__ABOUT THIS EXERCISE__. Find all the lines in the entries below that hold the word "subst" and copy them.
= Beginning of Section =
Lemma not_ltb_leb x y :
  is_nan x = false -> is_nan y = false ->
  (y <? x)%float = false -> (x <=? y)%float = true.
Proof.
  rewrite !is_nan_spec, FloatAxioms.ltb_spec, FloatAxioms.leb_spec.
  unfold SFltb, SFleb. rewrite (SFcompare_antisym (Prim2SF x) (Prim2SF y)).
  intros Hx Hy.
  destruct (SFcompare (Prim2SF x) (Prim2SF y)) as [[| |]|] eqn:Hc; simpl;
    try congruence.
  destruct (SFcompare_None _ _ Hc) as [E|E]; rewrite E in *; discriminate.
Qed.

(** *** Negation, addition and subtraction *)

Lemma SFadd_opp X Y : SF64add X (SFopp Y) = SF64sub X Y.
Proof.
  destruct X as [sx|sx| |sx mx ex], Y as [sy|sy| |sy my ey]; simpl;
    try destruct sx; try destruct sy; try reflexivity.
  all: unfold SF64add, SF64sub, SFadd, SFsub; simpl; f_equal; lia.
Qed.

Lemma SFsub_opp X Y : SF64sub X (SFopp Y) = SF64add X Y.
Proof.
  destruct X as [sx|sx| |sx mx ex], Y as [sy|sy| |sy my ey]; simpl;
    try destruct sx; try destruct sy; try reflexivity.
  all: unfold SF64add, SF64sub, SFadd, SFsub; simpl; f_equal; lia.
Qed.

Lemma add_opp x y : (x + - y = x - y)%float.
Proof.
  apply Prim2SF_inj.
  now rewrite FloatAxioms.add_spec, FloatAxioms.opp_spec,
    FloatAxioms.sub_spec, SFadd_opp.
Qed.

Lemma sub_opp x y : (x - - y = x + y)%float.
Proof.
  apply Prim2SF_inj.
  now rewrite FloatAxioms.sub_spec, FloatAxioms.opp_spec,
    FloatAxioms.add_spec, SFsub_opp.
Qed.

(** *** [clamp] *)

Lemma clamp_eq v :
  clamp v =
  if is_nan v then nan
  else let m := if (0 <? v)%float then v else 0%float in
       if (255 <? m)%float then 255%float else m.
Proof.
  unfold clamp, Math_max, Math_min.
  change (is_nan 0) with false. change (is_nan 255) with false.
  change (get_sign 0) with false. change (get_sign 255) with false.
  cbn [orb].
  destruct (is_nan v) eqn:Hn; [reflexivity|].
  destruct (0 <? v)%float eqn:H0.
  - cbn zeta. rewrite Hn.
    destruct (255 <? v)%float; [reflexivity|].
    destruct (v <? 255)%float; reflexivity.
  - destruct (v <? 0)%float; reflexivity.
Qed.

Lemma clamp_nan v : is_nan v = true -> clamp v = nan.
Proof. intros H. rewrite clamp_eq, H. reflexivity. Qed.

Lemma clamp_range v :
  is_nan v = false ->
  (0 <=? clamp v)%float = true /\ (clamp v <=? 255)%float = true.
Proof.
  intros Hn. rewrite clamp_eq, Hn.
  destruct (0 <? v)%float eqn:H0; cbn zeta.
  - destruct (255 <? v)%float eqn:H255.
    + split; reflexivity.
    + split; [now apply ltb_leb|]. now apply not_ltb_leb.
  - split; reflexivity.
Qed.

(** *** Mathematical values *)

Lemma digits2_pos_bound m : Z.pos m < 2 ^ Z.pos (digits2_pos m).
Proof.
  induction m as [m IH|m IH|]; cbn [digits2_pos]; [| |reflexivity].
  all: rewrite Pos2Z.inj_succ, Z.pow_succ_r by lia; lia.
Qed.

(** A valid mantissa has at most 53 bits. *)
Lemma valid_mantissa_bound s m e :
  valid_binary (S754_finite s m e) = true -> Z.pos m < 2 ^ 53.
Proof.
  cbn [SpecFloat.valid_binary]. unfold bounded, canonical_mantissa, fexp.
  intros H. apply andb_prop in H as [H _]. apply Z.eqb_eq in H.
  pose proof (digits2_pos_bound m) as Hm.
  assert (Hd : Z.pos (digits2_pos m) <= 53) by (unfold prec in H; lia).
  eapply Z.lt_le_trans; [exact Hm|].
  apply Z.pow_le_mono_r; lia.
Qed.

(** A number between 0 and 255 for [<=?] has its value in [0, 255]. *)
Lemma leb_bounds_mv c :
  (0 <=? c)%float = true -> (c <=? 255)%float = true ->
  exists q, mv c = Some q /\ (0 <= q)%Q /\ (q <= 255 # 1)%Q.
Proof.
  rewrite !FloatAxioms.leb_spec. unfold mv.
  pose proof (Prim2SF_valid c) as Hv.
  replace (Prim2SF 0) with (S754_zero false) by reflexivity.
  replace (Prim2SF 255) with (S754_finite false 8972014882652160 (-45))
    by reflexivity.
  destruct (Prim2SF c) as [s|s| |s m e]; unfold SFleb; cbn [SFcompare].
  - intros _ _. exists 0%Q. repeat split; discriminate.
  - destruct s; discriminate.
  - discriminate.
  - destruct s; [discriminate|]. intros _ H.
    apply valid_mantissa_bound in Hv.
    assert (He : e <= -45 /\ Z.pos m <= 255 * 2 ^ (- e)).
    { destruct (Z.compare_spec e (-45)) as [E|E|E]; [| |discriminate H].
      - subst e. split; [lia|].
        change (255 * 2 ^ (- -45)) with (Z.pos 8972014882652160).
        apply Pos2Z.pos_le_pos.
        destruct (Pos.compare_cont Eq m 8972014882652160) eqn:Em;
          [| |discriminate H].
        + apply Pos.compare_eq in Em. subst m. apply Pos.le_refl.
        + apply Pos.lt_le_incl. exact Em.
      - split; [lia|].
        assert (2 ^ 46 <= 2 ^ (- e)) by (apply Z.pow_le_mono_r; lia).
        change (2 ^ 53) with (128 * 2 ^ 46) in Hv. lia. }
    destruct He as [He Hm].
    destruct (0 <=? e) eqn:E0; [apply Z.leb_le in E0; lia|].
    eexists. split; [reflexivity|].
    assert (Hp : 0 < 2 ^ (- e)) by (apply Z.pow_pos_nonneg; lia).
    unfold Qle; cbn [Qnum Qden]. rewrite Z2Pos.id by exact Hp.
    split; lia.
Qed.

(** The value of a clamped number lies in [0, 255]. *)
Lemma clamp_value v :
  is_nan v = false ->
  exists q, mv (clamp v) = Some q /\ (0 <= q)%Q /\ (q <= 255 # 1)%Q.
Proof.
  intros Hn. destruct (clamp_range v Hn) as [H0 H255].
  now apply leb_bounds_mv.
Qed.

(** *** The store conversion *)

Lemma Qclamp_bounds q :
  (0 <= Qmin (Qmax q 0) (255 # 1))%Q /\ (Qmin (Qmax q 0) (255 # 1) <= 255 # 1)%Q.
Proof.
  split; [|apply Q.le_min_r].
  apply Q.min_glb; [apply Q.le_max_r|discriminate].
Qed.

Lemma Qclamp_id q :
  (0 <= q)%Q -> (q <= 255 # 1)%Q -> (Qmin (Qmax q 0) (255 # 1) == q)%Q.
Proof.
  intros H0 H255. rewrite (Q.max_l q 0) by exact H0.
  now apply Q.min_l.
Qed.

Lemma inject_Z_succ f : (inject_Z (f + 1) == inject_Z f + 1)%Q.
Proof. rewrite inject_Z_plus. reflexivity. Qed.

Lemma round_ties_even_spec (c : Q) :
  (0 <= c)%Q -> (c <= 255 # 1)%Q ->
  0 <= round_ties_even c <= 255 /\
  Spec.nearest_ties_even c (round_ties_even c).
Proof.
  intros H0 H255. unfold round_ties_even, Spec.nearest_ties_even.
  pose proof (Qfloor_le c) as Hf. pose proof (Qlt_floor c) as Hf'.
  rewrite inject_Z_succ in Hf'.
  generalize dependent (Qfloor c). intros f Hf Hf'.
  assert (Hf0 : 0 <= f).
  { apply Z.lt_succ_r. rewrite <- Z.add_1_r. rewrite Zlt_Qlt, inject_Z_succ.
    change (inject_Z 0) with 0%Q. lra. }
  assert (Hf255 : f <= 255).
  { rewrite Zle_Qle. change (inject_Z 255) with (255 # 1)%Q. lra. }
  destruct (Qle_bool (inject_Z f + (1 # 2)) c) eqn:E1.
  - apply Qle_bool_iff in E1.
    assert (Hf254 : f <= 254).
    { apply Z.lt_succ_r. change (Z.succ 254) with 255. rewrite Zlt_Qlt.
      change (inject_Z 255) with (255 # 1)%Q. lra. }
    destruct (Qle_bool c (inject_Z f + (1 # 2))) eqn:E2.
    + apply Qle_bool_iff in E2.
      destruct (Z.even f) eqn:Ev.
      * split; [lia|]. split; [|auto].
        apply Qabs_Qle_condition. lra.
      * split; [lia|]. split.
        -- apply Qabs_Qle_condition. rewrite inject_Z_succ. lra.
        -- intros _. rewrite Z.even_add, Ev. reflexivity.
    + assert (E2' : (inject_Z f + (1 # 2) < c)%Q).
      { apply Qnot_le_lt. intros C. apply Qle_bool_iff in C. congruence. }
      split; [lia|]. split.
      * apply Qabs_Qle_condition. rewrite inject_Z_succ. lra.
      * intros Habs. exfalso. rewrite inject_Z_succ in Habs.
        rewrite Qabs_neg in Habs by lra. lra.
  - assert (E1' : (c < inject_Z f + (1 # 2))%Q).
    { apply Qnot_le_lt. intros C. apply Qle_bool_iff in C. congruence. }
    split; [lia|]. split.
    * apply Qabs_Qle_condition. lra.
    * intros Habs. exfalso. rewrite Qabs_pos in Habs by lra. lra.
Qed.

Lemma ToUint8Clamp_range v : 0 <= ToUint8Clamp v <= 255.
Proof.
  unfold ToUint8Clamp.
  destruct (Prim2SF v) as [s|s| |s m e]; try destruct s; try lia.
  all: destruct (mv v) as [q|]; [|lia].
  all: apply round_ties_even_spec; apply Qclamp_bounds.
Qed.

Lemma ToUint8Clamp_nan v : is_nan v = true -> ToUint8Clamp v = 0.
Proof.
  rewrite is_nan_spec. unfold ToUint8Clamp.
  destruct (Prim2SF v); try discriminate. reflexivity.
Qed.

Lemma ToUint8Clamp_mv v q :
  mv v = Some q ->
  ToUint8Clamp v = round_ties_even (Qmin (Qmax q 0) (255 # 1)).
Proof.
  unfold ToUint8Clamp. intros H. rewrite H.
  unfold mv in H. destruct (Prim2SF v); try discriminate; reflexivity.
Qed.

Lemma nearest_ties_even_proper q q' x :
  (q == q')%Q -> Spec.nearest_ties_even q x -> Spec.nearest_ties_even q' x.
Proof.
  unfold Spec.nearest_ties_even. intros E [H1 H2].
  rewrite <- E. auto.
Qed.

Lemma round_ties_even_proper q q' :
  (q == q')%Q -> round_ties_even q = round_ties_even q'.
Proof.
  intros E. unfold round_ties_even. rewrite (Qfloor_comp _ _ E).
  assert (B : forall a, Qle_bool a q = Qle_bool a q').
  { intros a. apply eq_true_iff_eq. rewrite !Qle_bool_iff, E. reflexivity. }
  assert (B' : forall a, Qle_bool q a = Qle_bool q' a).
  { intros a. apply eq_true_iff_eq. rewrite !Qle_bool_iff, E. reflexivity. }
  now rewrite B, B'.
Qed.

(** A value in [0, 255] is stored as the nearest integer, ties to even. *)
Lemma ToUint8Clamp_nearest v q :
  mv v = Some q -> (0 <= q)%Q -> (q <= 255 # 1)%Q ->
  Spec.nearest_ties_even q (ToUint8Clamp v).
Proof.
  intros Hv H0 H255. rewrite (ToUint8Clamp_mv v q Hv).
  rewrite (round_ties_even_proper _ q (Qclamp_id q H0 H255)).
  now apply round_ties_even_spec.
Qed.

(** *** The blend at saturation 0 *)

Lemma SFsub_finite_r X G :
  match SF64sub X G with
  | S754_zero _ | S754_finite _ _ _ => True
  | _ => False
  end ->
  match G with S754_zero _ | S754_finite _ _ _ => True | _ => False end.
Proof.
  destruct X as [sx|sx| |sx mx ex], G as [sg|sg| |sg mg eg]; cbn;
    try destruct sx; try destruct sg; auto.
Qed.

Lemma blend_zero_saturation gray x sat :
  strict_eq sat 0 = true -> is_finite (x - gray) = true ->
  clamp (gray + (x - gray) * sat) = clamp gray.
Proof.
  intros Hs Hf. destruct (strict_eq_zero sat Hs) as [ss Hss].
  rewrite is_finite_spec in Hf.
  assert (HG : match Prim2SF gray with
               | S754_zero _ | S754_finite _ _ _ => True
               | _ => False
               end).
  { apply (SFsub_finite_r (Prim2SF x)). rewrite <- FloatAxioms.sub_spec.
    destruct (Prim2SF (x - gray)); try discriminate; exact I. }
  assert (HP : exists sp, Prim2SF ((x - gray) * sat) = S754_zero sp).
  { rewrite FloatAxioms.mul_spec, Hss.
    destruct (Prim2SF (x - gray)) as [sd|sd| |sd md ed];
      try discriminate; cbn; eauto. }
  destruct HP as [sp HP].
  pose proof (FloatAxioms.add_spec gray ((x - gray) * sat)) as Hsum.
  rewrite HP in Hsum.
  destruct (Prim2SF gray) as [sg|sg| |sg mg eg] eqn:Hg; try contradiction.
  - assert (Hz : exists sz, Prim2SF (gray + (x - gray) * sat) = S754_zero sz).
    { rewrite Hsum. destruct sg, sp; cbn; eauto. }
    destruct Hz as [sz Hz].
    destruct (zero_cases _ _ Hz) as [-> | ->];
      destruct (zero_cases _ _ Hg) as [-> | ->]; reflexivity.
  - f_equal. apply Prim2SF_inj. rewrite Hsum, Hg. reflexivity.
Qed.

(** *** Enumeration of the byte values *)

Lemma forall_bytes (f : Z -> bool) :
  forallb f bytes = true -> forall v, 0 <= v <= 255 -> f v = true.
Proof.
  intros H v Hv. rewrite forallb_forall in H. apply H.
  unfold bytes. rewrite <- (Z2Nat.id v) by lia.
  apply in_map, in_seq. lia.
Qed.

Lemma gray_fixed_all :
  forallb (fun v => gray_fixed_check 0 v && gray_fixed_check (-0) v) bytes
  = true.
Proof. vm_compute. reflexivity. Qed.

End NumberFacts.

(** ** The loop, offset by offset *)

Section Loop.

Variable preset : FilterPreset.
Variable factor : number.

Lemma saturated_channel data i c :
  (c < 3)%nat ->
  channel c (saturated preset factor data i) =
  clamp (blend (adjusted preset factor data i) (saturation preset) c).
Proof.
  intros Hc. unfold saturated, blend, luminance.
  destruct (adjusted preset factor data i) as [[aR aG] aB].
  destruct c as [|[|[|c]]]; try lia; reflexivity.
Qed.

Lemma applyFilters_body_eq i data :
  applyFilters_body preset factor i data =
  <[(i + 2)%nat := ToUint8Clamp (channel 2 (saturated preset factor data i))]>
    (<[(i + 1)%nat := ToUint8Clamp (channel 1 (saturated preset factor data i))]>
      (<[i := ToUint8Clamp (channel 0 (saturated preset factor data i))]> data)).
Proof.
  unfold applyFilters_body, saturated, adjusted, remapped.
  destruct (adjustSaturation _ _ _ _) as [[satR satG] satB]. reflexivity.
Qed.

Lemma applyFilters_body_length i data :
  length (applyFilters_body preset factor i data) = length data.
Proof. rewrite applyFilters_body_eq. now rewrite !length_insert. Qed.

Lemma applyFilters_body_lookup_lt i data k :
  (k < i)%nat -> applyFilters_body preset factor i data !! k = data !! k.
Proof.
  intros Hk. rewrite applyFilters_body_eq.
  rewrite !list_lookup_insert_ne by lia. reflexivity.
Qed.

Lemma applyFilters_body_lookup_ge i data k :
  (i + 3 <= k)%nat -> applyFilters_body preset factor i data !! k = data !! k.
Proof.
  intros Hk. rewrite applyFilters_body_eq.
  rewrite !list_lookup_insert_ne by lia. reflexivity.
Qed.

Lemma applyFilters_body_lookup_chan i data c :
  (c < 3)%nat -> (i + c < length data)%nat ->
  applyFilters_body preset factor i data !! (i + c)%nat =
  Some (ToUint8Clamp (channel c (saturated preset factor data i))).
Proof.
  intros Hc Hlen. rewrite applyFilters_body_eq.
  destruct c as [|[|[|c]]]; try lia.
  - rewrite Nat.add_0_r, !list_lookup_insert_ne by lia.
    apply list_lookup_insert_eq. lia.
  - rewrite list_lookup_insert_ne by lia.
    apply list_lookup_insert_eq. rewrite length_insert. lia.
  - apply list_lookup_insert_eq. rewrite !length_insert. lia.
Qed.

(** An iteration reads only the three offsets from [i] on. *)
Lemma saturated_ext data data' i :
  (forall k, (i <= k < i + 3)%nat -> data' !! k = data !! k) ->
  saturated preset factor data' i = saturated preset factor data i.
Proof.
  intros H. unfold saturated, adjusted, remapped.
  rewrite !H by lia. reflexivity.
Qed.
= End of Section =
__RESPONSE TO THIS EXERCISE__.
      - subst e. split; [lia|].
        + apply Pos.compare_eq in Em. subst m. apply Pos.le_refl.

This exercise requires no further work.